• [Task input]
Lemma pow_le_size_nat (num : N) (m : nat) :
  (2 ^ N.of_nat m <= num)%N -> (m < N.size_nat num)%nat.
Proof.
  destruct num as [|p]; simpl; intros H.
  - pose proof (N.pow_nonzero 2 (N.of_nat m)). lia.
  - destruct (le_lt_dec (Pos.size_nat p) m) as [Hle|Hlt]; [exfalso|exact Hlt].
    pose proof (size_nat_gt_pow p) as Hp.
    assert (2 ^ N.of_nat (Pos.size_nat p) <= 2 ^ N.of_nat m)%N
      by (apply N.pow_le_mono_r; lia).
    lia.
Qed.

(** X1. [_bin_array] never raises on a non-negative integer and never
    drops a digit: the array always spells [num], most-significant bit
    first; it has [m] entries or, when [num] needs more, as many as [num]
    has binary digits, which is more than [m] as soon as [2 ^ m <= num]. *)
Theorem bin_array_never_truncates (num : N) (m : nat) :
  exists bits, _bin_array num m = Ok bits /\
    Forall is_bit bits /\
    bits_value bits = Z.of_N num /\
    length bits = Nat.max m (Nat.max 1 (N.size_nat num)) /\
    ((2 ^ N.of_nat m <= num)%N -> (m < length bits)%nat).
Proof.
  eexists. split; [apply bin_array_eq|].
  split; [apply bin_array_bits|]. split; [apply bin_array_value|].
  assert (Hlen : length (map digit_value (zfill m (binary_repr num))) =
                 Nat.max m (Nat.max 1 (N.size_nat num))).
  { rewrite length_map, zfill_length, binary_repr_length_size. reflexivity. }
  split; [exact Hlen|]. intros Hbig. rewrite Hlen.
  apply pow_le_size_nat in Hbig. lia.
Qed.

Lemma hamming_zero_eq (x y : list Z) :
  length x = length y -> hamming x y = 0%nat -> x = y.
Proof.
  revert y. induction x as [|a x IH]; intros [|b y]; simpl; try discriminate;
    [reflexivity|].
  intros [= Hlen] H. destruct (decide (a = b)) as [->|Hne]; [|lia].
  f_equal. apply IH; [exact Hlen|lia].
Qed.
Lemma one_exposure_no_insurance_witness :
  exists er imp iv raw,
    _one_exposure 0 ex_exposures ex_hazard ex_imp_fun = Ok (er, imp) /\
    raw_impact 0 ex_exposures ex_hazard ex_imp_fun = Ok (er, iv, raw) /\
    imp = raw.
Proof.
  exists [0; 1]%nat, [50.0; 100], [5; 10], [50.0; 100].
  split; [vm_compute; reflexivity|].
  split; [vm_compute; reflexivity|].
  apply (proj1 (one_exposure_no_insurance 0 ex_exposures ex_hazard ex_imp_fun
                  [0; 1]%nat [50.0; 100] [5; 10] [50.0; 100] 0 100 100
                  ltac:(vm_compute; reflexivity) ltac:(vm_compute; reflexivity)
                  eq_refl ltac:(reflexivity) eq_refl eq_refl
                  ltac:(discriminate) ltac:(discriminate)
                  ltac:(repeat constructor; discriminate)
                  ltac:(repeat constructor; discriminate))).
Defined.

(* ------------------------------------------------------------------ *)
(** ** The two arrays of [_one_exposure] *)

Lemma seq_increasing (a n : nat) : StronglySorted lt (seq a n).
Proof.
  revert a. induction n as [|n IH]; intros a; simpl; constructor.
  - apply IH.
  - apply Forall_forall. intros k Hk. apply in_seq in Hk. lia.
Qed.

Lemma filter_StronglySorted [A : Type] (R : A -> A -> Prop) (p : A -> bool)
    (l : list A) :
  StronglySorted R l -> StronglySorted R (filter p l).
Proof.
  induction 1 as [|x l Hl IH Hx]; simpl; [constructor|].
  destruct (p x); [|exact IH].
  constructor; [exact IH|].
  rewrite Forall_forall in *. intros y Hy. apply filter_In in Hy.
  apply Hx, Hy.
Qed.

(** X11. The two arrays that [_one_exposure] returns go together: the
    event indices are strictly increasing (so distinct) and below the
    hazard's event count, and there is one impact per event index. *)
Theorem one_exposure_coindexed (iexp : nat) (e : Exposures) (h : Hazard)
    (f : ImpactFunc) (er : list nat) (imp : list Q) :
  _one_exposure iexp e h f = Ok (er, imp) ->
  increasing er /\
  Forall (fun i => (i < nrows (intensity h))%nat) er /\
  length imp = length er.
Proof.
  intros Hone.
  destruct (one_exposure_shape _ _ _ _ Hone) as (_ & Hlt & Hlen).
  destruct (one_exposure_events _ _ _ _ _ _ Hone) as [j Her].
  split; [|split; assumption].
  rewrite Her. unfold increasing, relevant_events.
  apply filter_StronglySorted, seq_increasing.
Qed.

Lemma one_exposure_coindexed_witness :
  exists er imp,
    _one_exposure 0 ins_exposures ex_hazard ex_imp_fun = Ok (er, imp) /\
    increasing er /\ length imp = length er.
Proof.
  eexists. eexists. split; [vm_compute; reflexivity|].
  destruct (one_exposure_coindexed 0 ins_exposures ex_hazard ex_imp_fun
              [0; 1]%nat [40; 40] ltac:(vm_compute; reflexivity))
    as (Hinc & _ & Hlen).
  split; [exact Hinc | exact Hlen].
Defined.

(* ------------------------------------------------------------------ *)
(** ** More on the frequency curve *)

Lemma take_out_of_range [A : Type] (a : list A) (idx : list nat) :
  Exists (fun i => (length a <= i)%nat) idx ->
  np.take a idx = Raise IndexError.
Proof.
  unfold np.take. induction idx as [|i idx IH]; intros H.
  - inversion H.
  - simpl. unfold np.getitem at 1.
    destruct (nth_error a i) as [x|] eqn:E; [|reflexivity].
    simpl. inversion H as [? ? Hi | ? ? Hrest]; subst.
    + apply nth_error_None in Hi. congruence.
    + rewrite (IH Hrest). reflexivity.
Qed.
(** * recorder-extension: response parsing, content cleaning and source analysis

    A shallow embedding of [code_refactor.py] (class [CodeRefactorer]) and
    [script_generator.py] (class [ScriptGenerator]).

    Texts are [string]s over 8-bit characters, read as the code points
    U+0000..U+00FF; the character classes are the ones Python's [str] and
    [re] use on that range.  Python's [re] module is modelled by a small
    backtracking matcher over a regular-expression syntax tree: every
    pattern of the source is written down as such a tree.  Paths are those
    of [pathlib] on POSIX, and the operating system under the two classes
    is a parameter: a computation records the calls it makes, and the
    system decides what each call returns or raises. *)

From Stdlib Require Import Strings.String Strings.Ascii.
From Stdlib Require Import List Arith Bool NArith Lia DecimalString.
From stdpp Require Import strings list.

Local Open Scope string_scope.
Local Open Scope list_scope.
Local Open Scope nat_scope.

(** ** Characters *)

Definition nl : ascii := "010"%char.
Definition tick : ascii := "`"%char.

Definition in_range (lo hi : N) (c : ascii) : bool :=
  let n := N_of_ascii c in (N.leb lo n && N.leb n hi)%bool.
(** C2, as the code has it.  In a run that returns, when the manifest that
    [npm init] left is an object, the manifest written back has type
    "module" and the scripts of the variant: start and dev in
    [src/index.js]; start, dev and test in [src/unnamed/part_000]. *)
Theorem C2_manifest_type_and_scripts (v : variant) (w : world) (s' : state)
  (props : list (jsstring * json)) :
  createServerSetup v w (start w) = (Return tt, s') ->
  fst (parseManifest (baseDir w) (state_before_rewrite v w)) = Return (JObject props) ->
  exists after,
    fst (parseManifest (baseDir w) (state_after_rewrite v w)) = Return after /\
    member (js "type") after = Some (JString (js "module")) /\
    member (js "scripts") after = Some (scripts v) /\
    scripts index_js
    = JObject [(js "start", JString (js "node server.js"));
               (js "dev", JString (js "nodemon server.js"))] /\
    scripts part_000
    = JObject [(js "start", JString (js "node server.js"));
               (js "dev", JString (js "nodemon server.js"));
               (js "test", JString (js "echo " ++ dq ++ js "Error: no test specified"
                                    ++ dq ++ js " && exit 1"))].
Proof.
  intros H Hb. apply run_rewrites_manifest in H.
  apply rewriteManifest_Return in H as (before & after & s0 & Hb' & Hs & Ha).
  rewrite Hb in Hb'. injection Hb' as <-.
  exists (written after). split; [exact Ha |].
  destruct (setManifestFields_object _ _ _ _ _ Hs) as [Ht Hsc].
  rewrite !member_written, Ht, Hsc. cbn [option_map]. rewrite scripts_written.
  repeat split; reflexivity.
Qed.

Lemma chain_length (above below k : list jsstring) :
  In k (chain above below) -> (length k <= length above + length below)%nat.
Proof.
  revert above. induction below as [|seg below IH]; intros above; simpl; [tauto |].
  intros [<- | H].
  - rewrite length_app. simpl. lia.
  - apply IH in H. rewrite length_app in H. simpl in H. lia.
Qed.

Lemma mkdirs_idempotent (p : jsstring) (s s' : state) :
  Fs.mkdirs p s = (Return tt, s') -> Fs.mkdirs p s' = (Return tt, s').
Proof.
  intros H. apply mkdirs_Return in H as (Hm & Hc & _).
  apply mkdirs_existing. rewrite Hc. apply (mkdirp_creates _ _ _ _ _ Hm).
Qed.

Lemma mkdirs_existing_dir (p : jsstring) (s : state) :
  consistent (files s) -> Files.is_dir (files s) (Files.key (cwd s) p) = true ->
  Fs.mkdirs p s = (Return tt, s).
Proof. intros Hc Hd. apply mkdirs_existing, consistent_chain; assumption. Qed.

(** C9.  [createFolders] creates the target directory and exactly the six
    folders config, controllers, middlewares, models, routes and utils in
    it; creating a directory that exists succeeds and changes nothing. *)
Theorem C9_folders_created (v : variant) (w : world) (s s' : state) :
  Path.isAbsolute (initial_cwd w) = true ->
  createFolders v (userFolder w) (baseDir w) s = (Return tt, s') ->
  folders v = [js "config"; js "controllers"; js "middlewares"; js "models";
               js "routes"; js "utils"] /\
  Files.is_dir (files s') (baseNames w) = true /\
  (forall f, In f (folders v) -> files s' !! (baseNames w ++ [f]) = Some Dir) /\
  (forall f, files s' !! (baseNames w ++ [f]) <> files s !! (baseNames w ++ [f]) ->
     In f (folders v)) /\
  (exists s'', createFolders v (userFolder w) (baseDir w) s' = (Return tt, s'') /\
               files s'' = files s') /\
  (forall p t t', Fs.ensureDir p t = (Return tt, t') -> Fs.ensureDir p t' = (Return tt, t')) /\
  (forall p t t', Fs.mkdirSync_recursive p t = (Return tt, t') ->
     Fs.mkdirSync_recursive p t' = (Return tt, t')) /\
  (forall p t, consistent (files t) -> Files.is_dir (files t) (Files.key (cwd t) p) = true ->
     Fs.ensureDir p t = (Return tt, t) /\ Fs.mkdirSync_recursive p t = (Return tt, t)).
Proof.
  intros Habs H. rewrite baseDir_render in * by assumption.
  pose proof (baseNames_names w) as Hn.
  destruct (createFolders_spec v _ _ _ _ Hn H) as (Hc & Hkeep & Hchain & Hsub & Hframe).
  split; [destruct v; reflexivity |].
  split; [apply chain_is_dir, Hchain |].
  split; [exact Hsub |].
  split.
  { intros f Hf. destruct (decide (f ∈ folders v)) as [Hyes|Hnot]; [apply list_elem_of_In, Hyes |].
    rewrite list_elem_of_In in Hnot.
    exfalso. apply Hf, Hframe.
    - intros Hin. apply chain_length in Hin. rewrite length_app in Hin. simpl in Hin. lia.
    - intros g Hg E. apply app_inv_head in E. congruence. }
  split.
  { destruct (createFolders_existing v (userFolder w) _ s' Hn Hchain Hsub) as (s'' & E & Hf & _).
    eauto. }
  split; [exact mkdirs_idempotent |].
  split; [exact mkdirs_idempotent |].
  intros p t Ht Hd. split; apply mkdirs_existing_dir; assumption.
Qed.

(** ** The target directory *)

Lemma names_not_absolute (names : list jsstring) :
  names_only names -> Path.isAbsolute (join [Path.slash] names) = false.
Proof.
  intros H. destruct names as [|seg names]; [reflexivity |].
  inversion H as [|? ? Hseg _]; subst.
  destruct seg as [|c seg]; [discriminate Hseg |].
  assert (Hc : (c =? Path.slash) = false).
  { apply is_name_no_slash in Hseg. simpl in Hseg. apply andb_prop in Hseg as [Hc _].
    apply negb_true_iff in Hc. exact Hc. }
  destruct names; simpl; exact Hc.
Qed.

Lemma key_relative_names (cnames fnames : list jsstring) :
  names_only cnames -> names_only fnames -> fnames <> [] ->
  Files.key (render cnames) (join [Path.slash] fnames) = cnames ++ fnames.
Proof.
  intros Hc Hf Hne. unfold Files.key. rewrite names_not_absolute by assumption.
  change (render cnames ++ [Path.slash] ++ join [Path.slash] fnames)
    with (render cnames ++ Path.slash :: join [Path.slash] fnames).
  apply segments_render_names; [assumption | | assumption].
  apply split_join_names; assumption.
Qed.

(** The first two statements of [createServerSetup]: every line typed
    gives a target directory. *)
Lemma target_resolved (w : world) :
  bind (getUserFolder w) (fun userFolder =>
    bind Process.get_cwd (fun here => ret (Path.resolve here [here; userFolder])))
    (start w)
  = (Return (baseDir w), prompted w).
Proof. reflexivity. Qed.

(** C10, as the code has it.  The target directory is the folder name
    resolved against the working directory, for every folder name: nothing
    is validated or rejected.  An absolute folder name gives the same
    target whatever the working directory: the folder name as
    [path.resolve] writes it, a separator before each name, without empty
    names, [.] or [..] and without a separator at the end.  That is the
    folder name letter for letter exactly when the folder name is written
    that way.  A relative folder name of several names separated by slashes
    gives the nested directory of these names below the working
    directory. *)
Theorem C10_target_directory (w : world) :
  Path.isAbsolute (initial_cwd w) = true ->
  bind (getUserFolder w) (fun userFolder =>
    bind Process.get_cwd (fun here => ret (Path.resolve here [here; userFolder])))
    (start w)
  = (Return (baseDir w), prompted w) /\
  baseDir w = render (Files.key (initial_cwd w) (userFolder w)) /\
  (Path.isAbsolute (userFolder w) = true ->
     (forall w', answer w' = answer w -> Path.isAbsolute (initial_cwd w') = true ->
        baseDir w' = baseDir w) /\
     baseDir w = render (Path.segments false (userFolder w)) /\
     names_only (Path.segments false (userFolder w)) /\
     (baseDir w = userFolder w <->
      exists names, names_only names /\ userFolder w = render names)) /\
  (forall cnames fnames,
     names_only cnames -> names_only fnames -> fnames <> [] ->
     initial_cwd w = render cnames -> userFolder w = join [Path.slash] fnames ->
     baseDir w = render (cnames ++ fnames)).
Proof.
  intros Habs. split; [apply target_resolved |].
  pose proof (baseDir_render w Habs) as Hb. unfold baseNames in Hb.
  split; [exact Hb |]. split.
  - intros Hf.
    assert (Hkey : forall c, Files.key c (userFolder w) = Path.segments false (userFolder w))
      by (intros c; unfold Files.key; rewrite Hf; reflexivity).
    split; [| split; [| split]].
    + intros w' Ha Habs'.
      assert (Hu : userFolder w' = userFolder w) by (unfold userFolder; rewrite Ha; reflexivity).
      rewrite Hb, (baseDir_render w' Habs'). unfold baseNames.
      rewrite Hu, !Hkey. reflexivity.
    + rewrite Hb, Hkey. reflexivity.
    + apply segments_names.
    + rewrite Hb, Hkey. split.
      * intros E. exists (Path.segments false (userFolder w)).
        split; [apply segments_names | symmetry; exact E].
      * intros (names & Hn & E). rewrite E at 1. rewrite segments_render by assumption.
        symmetry. exact E.
  - intros cnames fnames Hc Hf Hne Hcwd Hfolder.
    rewrite Hb, Hcwd, Hfolder, key_relative_names by assumption. reflexivity.
Qed.

(** C10 as stated fails: "/srv/app/../api" typed in [/home/dev] is an
    absolute path, and the target directory is [/srv/api], not the line as
    it was typed. *)
Lemma C10_counterexample :
  Path.isAbsolute (initial_cwd world_dotdot) = true /\
  userFolder world_dotdot = js "/srv/app/../api" /\
  Path.isAbsolute (userFolder world_dotdot) = true /\
  fst (bind (getUserFolder world_dotdot) (fun userFolder =>
         bind Process.get_cwd (fun here => ret (Path.resolve here [here; userFolder])))
         (start world_dotdot))
  = Return (js "/srv/api") /\
  js "/srv/api" <> userFolder world_dotdot.
Proof.
  split; [reflexivity |]. split; [vm_compute; reflexivity |]. split; [reflexivity |].
  split; [vm_compute; reflexivity |]. vm_compute. discriminate.
Qed.

(** A separator at the end is dropped as well: "/srv/app/" gives
    [/srv/app]. *)
Lemma trailing_separator_sample :
  Path.isAbsolute (userFolder world_absolute) = true /\
  baseDir world_absolute = js "/srv/app".
Proof. split; [reflexivity | vm_compute; reflexivity]. Qed.

Lemma C10_witness :
  Path.isAbsolute (initial_cwd world_nested) = true /\
  baseDir world_nested = js "/home/dev/apps/api".
Proof.
  split; [reflexivity |].
  destruct (C10_target_directory world_nested eq_refl) as (_ & _ & _ & H).
  rewrite (H [js "home"; js "dev"] [js "apps"; js "api"]).
  - vm_compute. reflexivity.
  - repeat constructor.
  - repeat constructor.
  - discriminate.
  - vm_compute. reflexivity.
  - vm_compute. reflexivity.
Defined.

(** ** Template files after a run *)

Lemma starterFiles_not_readme (v : variant) (rel text : jsstring) :
  In (rel, text) (starterFiles v) -> Path.split rel <> Path.split (js "README.md").
Proof.
  intros Hin.
  destruct v; cbn [starterFiles] in Hin;
    unfold IndexJs.starterFiles, Part000.starterFiles in Hin; simpl In in Hin;
    repeat (destruct Hin as [[= <- <-] | Hin];
            [apply (by_bool_decide _); vm_compute; reflexivity |]);
    destruct Hin.
Qed.

(** After a run that returns, a template file holds the text of its
    template if no subprocess writes at its path. *)
Lemma template_content (v : variant) (w : world) (s' : state) (rel text : jsstring) :
  Path.isAbsolute (initial_cwd w) = true ->
  createServerSetup v w (start w) = (Return tt, s') ->
  In (rel, text) (generatedFiles v (userFolder w)) ->
  untouched w (target w rel) ->
  files s' !! target w rel = Some (File (Text text)).
Proof.
  intros Habs Hrun Hin Hsub.
  pose proof (generatedFiles_paths v (userFolder w)) as Hp.
  rewrite List.Forall_forall in Hp. destruct (Hp _ Hin) as [Hrel Hman]. cbn [fst] in *.
  rewrite target_names in * by assumption.
  apply Return_blocks in Hrun
    as (s1 & s2 & s3 & s4 & s5 & s6 & s7 & H1 & H2 & H3 & H4 & H5 & H6 & H7 & H8).
  rewrite baseDir_render in H3, H4, H7 by assumption.
  pose proof (baseNames_names w) as Hn.
  rewrite generatedFiles_split in Hin. apply in_app_or in Hin as [Hin | Hin].
  - (* written before [npm init] *)
    pose proof (starterFiles_written v w s1 s2 rel text Habs H2 Hin) as Hs2.
    assert (Hne : baseNames w ++ Path.split rel
                  <> baseNames w ++ Path.split (js "package.json")).
    { intros E. apply app_inv_head in E. contradiction. }
    assert (Hreadme : baseNames w ++ Path.split rel
                      <> baseNames w ++ Path.split (js "README.md")).
    { intros E. apply app_inv_head in E. revert E. apply (starterFiles_not_readme v _ _ Hin). }
    destruct (after_templates_keeps w _ (File (Text text)) _ Hsub Hn Hne Hreadme v
                (userFolder w)) as (K3 & K4 & K5 & K6 & K7 & K8).
    apply (K8 _ _ _ (K7 _ _ _ (K6 _ _ _ (K5 _ _ _ (K4 _ _ _ (K3 _ _ _ Hs2 H3) H4) H5) H6)
                       H7) H8).
  - (* the README *)
    destruct v; [destruct Hin |]. destruct Hin as [[= <- <-] | []].
    cbn [writeReadme] in H7. rewrite <- baseDir_render in H7 by assumption.
    apply (startServer_keeps w _ _ part_000 _ Hsub _ _ _) with (2 := H8).
    exact (readme_written w s6 s7 Habs H7).
Qed.

(** C7.  After a run that returns, every template file that existed before
    the run holds exactly the text of its template (no subprocess writing
    at its path): a template write replaces what it finds. *)
Theorem C7_templates_overwrite (v : variant) (w : world) (s' : state)
  (rel text : jsstring) (old : content) :
  Path.isAbsolute (initial_cwd w) = true ->
  createServerSetup v w (start w) = (Return tt, s') ->
  In (rel, text) (generatedFiles v (userFolder w)) ->
  untouched w (target w rel) ->
  initial_files w !! target w rel = Some (File old) ->
  files s' !! target w rel = Some (File (Text text)).
Proof. intros Habs Hrun Hin Hsub _. apply (template_content v); assumption. Qed.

• [Task objective] Give back exactly the lines from the one that contains "assert (Hreadme : baseNames" to the end of the data above, both of those lines included.

• [Exercise answer]
    assert (Hreadme : baseNames w ++ Path.split rel
                      <> baseNames w ++ Path.split (js "README.md")).
    { intros E. apply app_inv_head in E. revert E. apply (starterFiles_not_readme v _ _ Hin). }
    destruct (after_templates_keeps w _ (File (Text text)) _ Hsub Hn Hne Hreadme v
                (userFolder w)) as (K3 & K4 & K5 & K6 & K7 & K8).
    apply (K8 _ _ _ (K7 _ _ _ (K6 _ _ _ (K5 _ _ _ (K4 _ _ _ (K3 _ _ _ Hs2 H3) H4) H5) H6)
                       H7) H8).
  - (* the README *)
    destruct v; [destruct Hin |]. destruct Hin as [[= <- <-] | []].
    cbn [writeReadme] in H7. rewrite <- baseDir_render in H7 by assumption.
    apply (startServer_keeps w _ _ part_000 _ Hsub _ _ _) with (2 := H8).
    exact (readme_written w s6 s7 Habs H7).
Qed.

(** C7.  After a run that returns, every template file that existed before
    the run holds exactly the text of its template (no subprocess writing
    at its path): a template write replaces what it finds. *)
Theorem C7_templates_overwrite (v : variant) (w : world) (s' : state)
  (rel text : jsstring) (old : content) :
  Path.isAbsolute (initial_cwd w) = true ->
  createServerSetup v w (start w) = (Return tt, s') ->
  In (rel, text) (generatedFiles v (userFolder w)) ->
  untouched w (target w rel) ->
  initial_files w !! target w rel = Some (File old) ->
  files s' !! target w rel = Some (File (Text text)).
Proof. intros Habs Hrun Hin Hsub _. apply (template_content v); assumption. Qed.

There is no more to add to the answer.